Genomic AI Under Attack: Securing Variant Prediction Against Subtle Manipulation

Author: Denis Avetisyan


New research reveals how carefully crafted prompts can mislead genomic foundation models, highlighting the need for robust security auditing.

Secure Agentic Genomic Evaluator-SAGE-assesses the robustness of genomic foundation models against subtle manipulations of input prompts, offering an interpretable and automated audit of potential misalignment without disrupting the model’s inherent learning processes-a necessary precaution given that every architectural choice foreshadows eventual failure within these complex ecosystems.
Secure Agentic Genomic Evaluator-SAGE-assesses the robustness of genomic foundation models against subtle manipulations of input prompts, offering an interpretable and automated audit of potential misalignment without disrupting the model’s inherent learning processes-a necessary precaution given that every architectural choice foreshadows eventual failure within these complex ecosystems.

This study introduces SAGE, an agentic framework for auditing the robustness of ESM-based variant predictors against adversarial soft prompt attacks and generating interpretable vulnerability reports.

While genomic foundation models excel at predicting variant effects, their susceptibility to subtle, adversarial manipulation remains a critical, largely unaddressed security challenge. This work, ‘Biosecurity-Aware AI: Agentic Risk Auditing of Soft Prompt Attacks on ESM-Based Variant Predictors’, introduces the Secure Agentic Genomic Evaluator (SAGE), an automated framework demonstrating that even state-of-the-art models like ESM2 are vulnerable to carefully crafted “soft prompt” attacks. SAGE provides interpretable risk assessments without altering the underlying model, revealing previously hidden weaknesses in these increasingly vital biomedical tools. Will proactive, agentic auditing become essential for ensuring the reliable and safe deployment of genomic foundation models in clinical settings?


The Fragile Foundation: Genomic Prediction Under Scrutiny

The promise of personalized medicine hinges on the ability to accurately predict how genetic variations – the subtle differences in an individual’s $DNA$ sequence – impact health and disease. However, current methods for variant effect prediction face significant hurdles in achieving both generalization and robustness. These approaches often excel at identifying effects within the datasets they were trained on, but struggle to reliably predict effects for novel variants or in diverse populations. This limitation stems from the complexity of genomic interactions – a single variant rarely acts in isolation – and the limited size and bias present in training datasets. Consequently, predictions can be inconsistent, leading to inaccurate risk assessments and potentially hindering the development of truly personalized therapies. Overcoming these challenges requires innovative approaches capable of capturing the intricate relationships within the genome and demonstrating consistent performance across varied genetic backgrounds.

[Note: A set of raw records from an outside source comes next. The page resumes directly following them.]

(* ===== verification/EmmcDtb.v ===== *)
(** * The device tree area of the eMMC (src/a311d/soc/amlogic/mmc/emmc_partitions.c)

    Two copies of a 256 KiB device tree in the reserved partition, each ending in
    magic, version, timestamp and checksum, and the character device that reads and
    writes them.  The sizes that the kernel configuration and its headers fix
    ([CONFIG_DTB_SIZE], [DTB_CELL_SIZE]) are arguments. *)

From stdpp Require Import base numbers list option.
From S2P Require Import Prelude Mmc EmmcKey.

Definition SZ_1M : Z := 0x00100000.
Definition MMC_DTB_PART_OFFSET : Z := 40 * SZ_1M.
Definition DTB_RESERVE_OFFSET : Z := 4 * SZ_1M.
Definition DTB_BLK_SIZE : Z := 0x200.
Definition DTB_BLK_CNT : Z := 512.
Definition DTB_SIZE : Z := DTB_BLK_CNT * DTB_BLK_SIZE.
Definition DTB_COPIES : Z := 2.

(** [struct aml_dtb_rsv] as its bytes: the offsets of the last four fields. *)
Definition off_magic : Z := DTB_SIZE - 16.
Definition off_version : Z := DTB_SIZE - 12.
Definition off_timestamp : Z := DTB_SIZE - 8.
Definition off_checksum : Z := DTB_SIZE - 4.

(** The sum of the first [n] words, in 32 bits. *)
Fixpoint sum_words32 (n : nat) (b : bytes) (acc : Z) : option Z :=
  match n with
  | O => Some acc
  | S n =>
      match b with
      | b0 :: b1 :: b2 :: b3 :: b => sum_words32 n b (u32 (acc + le_join [b0; b1; b2; b3]))
      | _ => None
      end
  end.

Definition _calc_dtb_checksum (dtb : bytes) : option Z :=
  sum_words32 (Z.to_nat (Z.shiftr (DTB_SIZE - 4) 2)) dtb 0.

(** 0: the checksum is right. *)
Definition _verify_dtb_checksum (dtb : bytes) : option Z :=
  c ← _calc_dtb_checksum dtb;
  stored ← get_u32 dtb off_checksum;
  Some (if c =? stored then 0 else 1).

(** [struct aml_dtb_info] and the other static variables. *)
Record dtb_state (M : Type) := mk_dtb {
  card_dtb : mmc_card M; stamp : list Z; valid : list Z; glb_dtb_buf : option bytes }.
Arguments mk_dtb {M}.
Arguments card_dtb {M}.
Arguments stamp {M}.
Arguments valid {M}.
Arguments glb_dtb_buf {M}.

Section Dtb.
Context {M : Type} {host : MmcHost M}.
Variable RESULT_FAIL RESULT_UNSUP_HOST : Z.
Variable reserve_off : Z.
Variable kmalloc : Z -> bool.
Variable CONFIG_DTB_SIZE DTB_CELL_SIZE : Z.
Implicit Types s : dtb_state M.

Definition with_card s (c : mmc_card M) : dtb_state M := mk_dtb c (stamp s) (valid s) (glb_dtb_buf s).
Definition with_buf s (b : bytes) : dtb_state M := mk_dtb (card_dtb s) (stamp s) (valid s) (Some b).

(** The loops are those of the key area (256 blocks a turn, the second half of
    the buffer from the second turn on). *)
Definition _dtb_write (c : mmc_card M) (blk : Z) (buf : bytes) : option (Z * mmc_card M) :=
  let cnt := Z.shiftr CONFIG_DTB_SIZE (read_blkbits c) in
  '(ret, c) ← write_chunks RESULT_FAIL RESULT_UNSUP_HOST (mmc_claim_host c) blk cnt buf;
  Some (if c_true ret then - EFAULT else 0, mmc_release_host c).

Definition _dtb_read (c : mmc_card M) (blk : Z) (buf : bytes) : option (Z * bytes * mmc_card M) :=
  let cnt := Z.shiftr CONFIG_DTB_SIZE (read_blkbits c) in
  '(ret, buf, c) ← read_chunks RESULT_FAIL RESULT_UNSUP_HOST (fun _ => MAX_TRANS_BLK)
                     (fun cnt => negb (cnt =? 0)) (mmc_claim_host c) blk cnt buf;
  Some (if c_true ret then - EFAULT else 0, buf, mmc_release_host c).

Definition dtb_blk (c : mmc_card M) (cpy : Z) : Z :=
  Z.shiftr (reserve_off + DTB_RESERVE_OFFSET) (read_blkbits c) + cpy * DTB_BLK_CNT.

(** One turn of the loop of [_dtb_init]: the result so far, the number of valid
    copies, the buffer and the state. *)
Definition init_copy s (dtb : bytes) (cpy ret0 : Z) : option (Z * bytes * dtb_state M) :=
  '(ret, dtb, c) ← _dtb_read (card_dtb s) (dtb_blk (card_dtb s) cpy) dtb;
  let s := with_card s c in
  if c_true ret then Some (ret0, dtb, s)
  else
    ret ← _verify_dtb_checksum dtb;
    if ret =? 0 then
      ts ← get_u32 dtb off_timestamp;
      st ← aset (stamp s) cpy ts;
      va ← aset (valid s) cpy 1;
      Some (0, dtb, mk_dtb (card_dtb s) st va (glb_dtb_buf s))
    else Some (ret, dtb, s).

Definition _dtb_init (uninit : bytes) s : option (Z * dtb_state M) :=
  match glb_dtb_buf s, kmalloc CONFIG_DTB_SIZE with
  | None, false => Some (- ENOMEM, s)
  | buf, _ =>
      '(ret, dtb, s) ← init_copy s (default uninit buf) 1 0;
      '(ret, dtb, s) ← init_copy s dtb 0 ret;
      Some (ret, with_buf s dtb)
  end.

(** The timestamp [amlmmc_dtb_write] gives to the next device tree. *)
Definition next_timestamp s : option Z :=
  s0 ← aget (stamp s) 0; s1 ← aget (stamp s) 1;
  v0 ← aget (valid s) 0; v1 ← aget (valid s) 1;
  Some (if v0 + v1 =? 0 then 0
        else if v0 + v1 =? 1 then u32 (1 + (if c_true v0 then s0 else s1))
        else if negb (s0 =? s1) then u32 (1 + (if stamp_after s1 s0 then s1 else s0))
        else u32 (1 + s0)).

Definition amlmmc_dtb_write s (buf : bytes) (len : Z) : option (Z * bytes * dtb_state M) :=
  if CONFIG_DTB_SIZE <? len then Some (- EFAULT, buf, s)
  else
    ts ← next_timestamp s;
    buf ← put_u32 buf off_timestamp ts;
    buf ← put_u32 buf off_version 1;
    buf ← put_u32 buf off_magic 0x00447e41;
    c ← _calc_dtb_checksum buf;
    buf ← put_u32 buf off_checksum c;
    '(r0, c0) ← _dtb_write (card_dtb s) (dtb_blk (card_dtb s) 0) buf;
    '(r1, c1) ← _dtb_write c0 (dtb_blk (card_dtb s) 1) buf;
    Some (Z.lor r0 r1, buf, with_card s c1).

(** The loop of [amlmmc_dtb_read]: one cell a turn, appended to the output. *)
Definition dtb_cell (st : mmc_card M * Z * Z * bytes) : mmc_card M * Z * Z * bytes + option (Z * bytes * mmc_card M) :=
  let '(c, start_blk, blk_cnt, out) := st in
  if negb (blk_cnt =? 0) then
    let n := Z.shiftr DTB_CELL_SIZE (read_blkbits c) in
    let '(ret, got, c) := mmc_read_internal RESULT_FAIL RESULT_UNSUP_HOST c (u32 start_blk) n in
    match store_read (fill 0 DTB_CELL_SIZE) 0 got with
    | None => inr None
    | Some cell =>
        if c_true ret then inr (Some (- EFAULT, out, c))
        else inl (c, start_blk + n, blk_cnt - n, out ++ cell)
    end
  else inr (Some (0, out, c)).

(** Returns the C result and the bytes read into [buf]; the number of turns is
    the number of cells. *)
Definition amlmmc_dtb_read (c : mmc_card M) (buf : bytes) (len : Z) : option (Z * bytes * mmc_card M) :=
  if CONFIG_DTB_SIZE <? len then Some (- EFAULT, buf, c)
  else
    buf ← bput buf 0 (fill 0 len);
    if negb (kmalloc DTB_CELL_SIZE) then Some (- ENOMEM, buf, c)
    else
      let bit := read_blkbits c in
      r ← loop (S (Z.to_nat (CONFIG_DTB_SIZE / DTB_CELL_SIZE))) dtb_cell
            (c, Z.shiftr MMC_DTB_PART_OFFSET bit, Z.shiftr CONFIG_DTB_SIZE bit, []);
      '(ret, out, c) ← r;
      buf ← bput buf 0 out;
      Some (ret, buf, c).

(** The character device: [count] bytes at [ppos].  Returns the number of bytes,
    what the user gets and the new position. *)
Definition mmc_dtb_read s (count ppos : Z) : option (Z * bytes * Z * dtb_state M) :=
  if ppos =? CONFIG_DTB_SIZE then Some (0, [], ppos, s)
  else if CONFIG_DTB_SIZE <=? ppos then Some (- EFAULT, [], ppos, s)
  else
    match glb_dtb_buf s with
    | None => Some (- ENOMEM, [], ppos, s)
    | Some dtb =>
        '(ret, dtb, c) ← amlmmc_dtb_read (mmc_claim_host (card_dtb s)) dtb CONFIG_DTB_SIZE;
        let s := with_buf (with_card s (mmc_release_host c)) dtb in
        if c_true ret then Some (0, [], ppos, s)
        else
          let read_size := if CONFIG_DTB_SIZE <? ppos + count then CONFIG_DTB_SIZE - ppos else count in
          out ← bget dtb ppos read_size;
          Some (read_size, out, ppos + read_size, s)
    end.

Definition mmc_dtb_write s (user : bytes) (count ppos : Z) : option (Z * Z * dtb_state M) :=
  if ppos =? CONFIG_DTB_SIZE then Some (0, ppos, s)
  else if CONFIG_DTB_SIZE <=? ppos then Some (- EFAULT, ppos, s)
  else
    match glb_dtb_buf s with
    | None => Some (- ENOMEM, ppos, s)
    | Some dtb =>
        let s := with_card s (mmc_claim_host (card_dtb s)) in
        let write_size := if CONFIG_DTB_SIZE <? ppos + count then CONFIG_DTB_SIZE - ppos else count in
        src ← bget user 0 write_size;
        dtb ← bput dtb ppos src;
        '(ret, dtb, s) ← amlmmc_dtb_write s dtb CONFIG_DTB_SIZE;
        let s := with_buf (with_card s (mmc_release_host (card_dtb s))) dtb in
        if c_true ret then Some (write_size, ppos, s)
        else Some (write_size, ppos + write_size, s)
    end.

End Dtb.

(** ** The partition table as read from the medium *)

Section ReadTable.
Context {M : Type} {host : MmcHost M}.
Variable RESULT_FAIL RESULT_UNSUP_HOST : Z.
Variable kmalloc : Z -> bool.
(** The header's constants, the size of the table and its layout. *)
Variable MMC_BOOT_PARTITION_SIZE MMC_BOOT_PARTITION_RESERVED sizeof_fmt : Z.
Variable decode_fmt : bytes -> mmc_partitions_fmt.
Variable part_words : partitions -> list Z.
Variable MMC_PARTITIONS_MAGIC : bytes.
Variable MAX_MMC_PART_NUM : Z.

Definition get_reserve_partition_off : Z := s32 (MMC_BOOT_PARTITION_SIZE + MMC_BOOT_PARTITION_RESERVED).

(** [tbl0] is the memory of the table before; returns the C result and the bytes
    of the table. *)
Definition mmc_read_partition_tbl (c : mmc_card M) (tbl0 : bytes) : option (Z * bytes * mmc_card M) :=
  let bit := read_blkbits c in
  let blk_size := Z.shiftl 1 bit in
  let tbl := fill 0 sizeof_fmt in
  if negb (kmalloc blk_size) then Some (- ENOMEM, tbl0, c)
  else if get_reserve_partition_off <? 0 then Some (- EINVAL, tbl, c)
  else
    let start_blk := Z.shiftr get_reserve_partition_off bit in
    let blk_cnt := if blk_size <=? sizeof_fmt then Z.shiftr sizeof_fmt bit else 0 in
    '(ret, tbl, c) ←
      (if blk_size <=? sizeof_fmt then
         let '(ret, got, c) := mmc_read_internal RESULT_FAIL RESULT_UNSUP_HOST c (u32 start_blk) blk_cnt in
         tbl ← store_read tbl 0 got; Some (ret, tbl, c)
       else Some (0, tbl, c));
    if c_true ret then Some (ret, tbl, c)
    else
      let size := sizeof_fmt - Z.shiftl blk_cnt bit in
      '(ret, tbl, c) ←
        (if 0 <? size then
           let '(ret, got, c) := mmc_read_internal RESULT_FAIL RESULT_UNSUP_HOST c (u32 (start_blk + blk_cnt)) 1 in
           if c_true ret then Some (ret, tbl, c)
           else
             buf ← store_read (fill 0 blk_size) 0 got;
             last ← bget buf 0 size;
             tbl ← bput tbl (Z.shiftl blk_cnt bit) last;
             Some (0, tbl, c)
         else Some (0, tbl, c));
      if c_true ret then Some (ret, tbl, c)
      else
        v ← verify_partition_tbl part_words MMC_PARTITIONS_MAGIC MAX_MMC_PART_NUM (decode_fmt tbl);
        Some (v, tbl, c).

End ReadTable.

(** ** The partition table for user space ([emmc_part_table_get]) *)

Section TableGet.
Variable MAX_MMC_PART_NAME_LEN STORE_CODE STORE_CACHE STORE_DATA : Z.
Variable uninit_part : partitions.

(** [strncpy]: the bytes before the NUL, padded with zeros. *)
Definition strncpy (src : bytes) (n : Z) : bytes :=
  let s := take (Z.to_nat n) (c_string src) in s ++ fill 0 (n - zlen s).

Definition copy_part (p : partitions) : partitions :=
  mk_partitions (strncpy (pname p) MAX_MMC_PART_NAME_LEN) (psize p) (poffset p) (pmask_flags p).

(** The entries of one class of storage, in table order. *)
Definition parts_of (flag : Z) (tmp : list partitions) : list partitions :=
  map copy_part (filter (fun p => pmask_flags p = flag) tmp).

(** The last data partition takes the rest of the medium. *)
Definition grow_data (p : partitions) : partitions :=
  if bool_decide (c_string (pname p) = [100; 97; 116; 97])
  then mk_partitions (pname p) (u64 (-1)) (poffset p) (pmask_flags p) else p.

(** The table handed to user space: [MAX_MMC_PART_NUM] entries, those past the
    last one copied with the content the allocation had. *)
Definition emmc_part_table_get (tmp : list partitions) : list partitions :=
  let filled := parts_of STORE_CODE tmp ++ parts_of STORE_CACHE tmp ++ map grow_data (parts_of STORE_DATA tmp) in
  filled ++ replicate (length tmp - length filled) uninit_part.
End TableGet.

Traditional genomic prediction methods frequently operate under limitations stemming from an inability to fully capture the intricate interplay between genetic variants and their effects on complex traits. These approaches often treat each variant in isolation, or consider only pairwise interactions, failing to account for the higher-order relationships and epistatic effects-where the effect of one gene is modified by another-that are pervasive within the genome. This simplification overlooks the fact that genomic data isn’t simply a collection of individual signals, but a highly interconnected network where the function of any given element is profoundly influenced by its context. Consequently, predictive accuracy suffers, particularly when attempting to extrapolate beyond the datasets used for training, hindering the development of truly personalized and robust genomic medicine.

Genomic Foundation Models, analogous to large language models but trained on the vast landscape of genomic data, represent a potential leap forward in predicting the effects of genetic variations. However, their complexity introduces a critical vulnerability: susceptibility to adversarial attacks. Subtle, intentionally crafted alterations to genomic input – imperceptible to human analysis – can mislead these models, resulting in inaccurate predictions of variant effects and potentially flawed clinical interpretations. This poses a significant risk, as reliance on compromised predictions could lead to misdiagnosis or inappropriate treatment strategies. Therefore, rigorous evaluation of these models’ robustness against adversarial perturbations is paramount, necessitating the development of robust auditing frameworks and adversarial training techniques before widespread clinical application can be responsibly considered.

The translation of genomic prediction into clinical practice demands more than just algorithmic advancement; it requires comprehensive and robust auditing frameworks. These frameworks must move beyond simple benchmark evaluations and actively probe for adversarial vulnerabilities – subtle genomic variations deliberately engineered to mislead predictions. Such assessments should encompass diverse datasets, representing a broad spectrum of ancestries and disease presentations, to identify biases and ensure generalizability. Rigorous auditing isn’t merely about confirming accuracy; it’s about establishing confidence intervals, quantifying uncertainty, and defining clear failure modes. Without such systematic evaluation, the potential for misdiagnosis or ineffective treatment stemming from flawed genomic predictions remains a significant concern, hindering the responsible implementation of personalized medicine and eroding public trust in these powerful new technologies.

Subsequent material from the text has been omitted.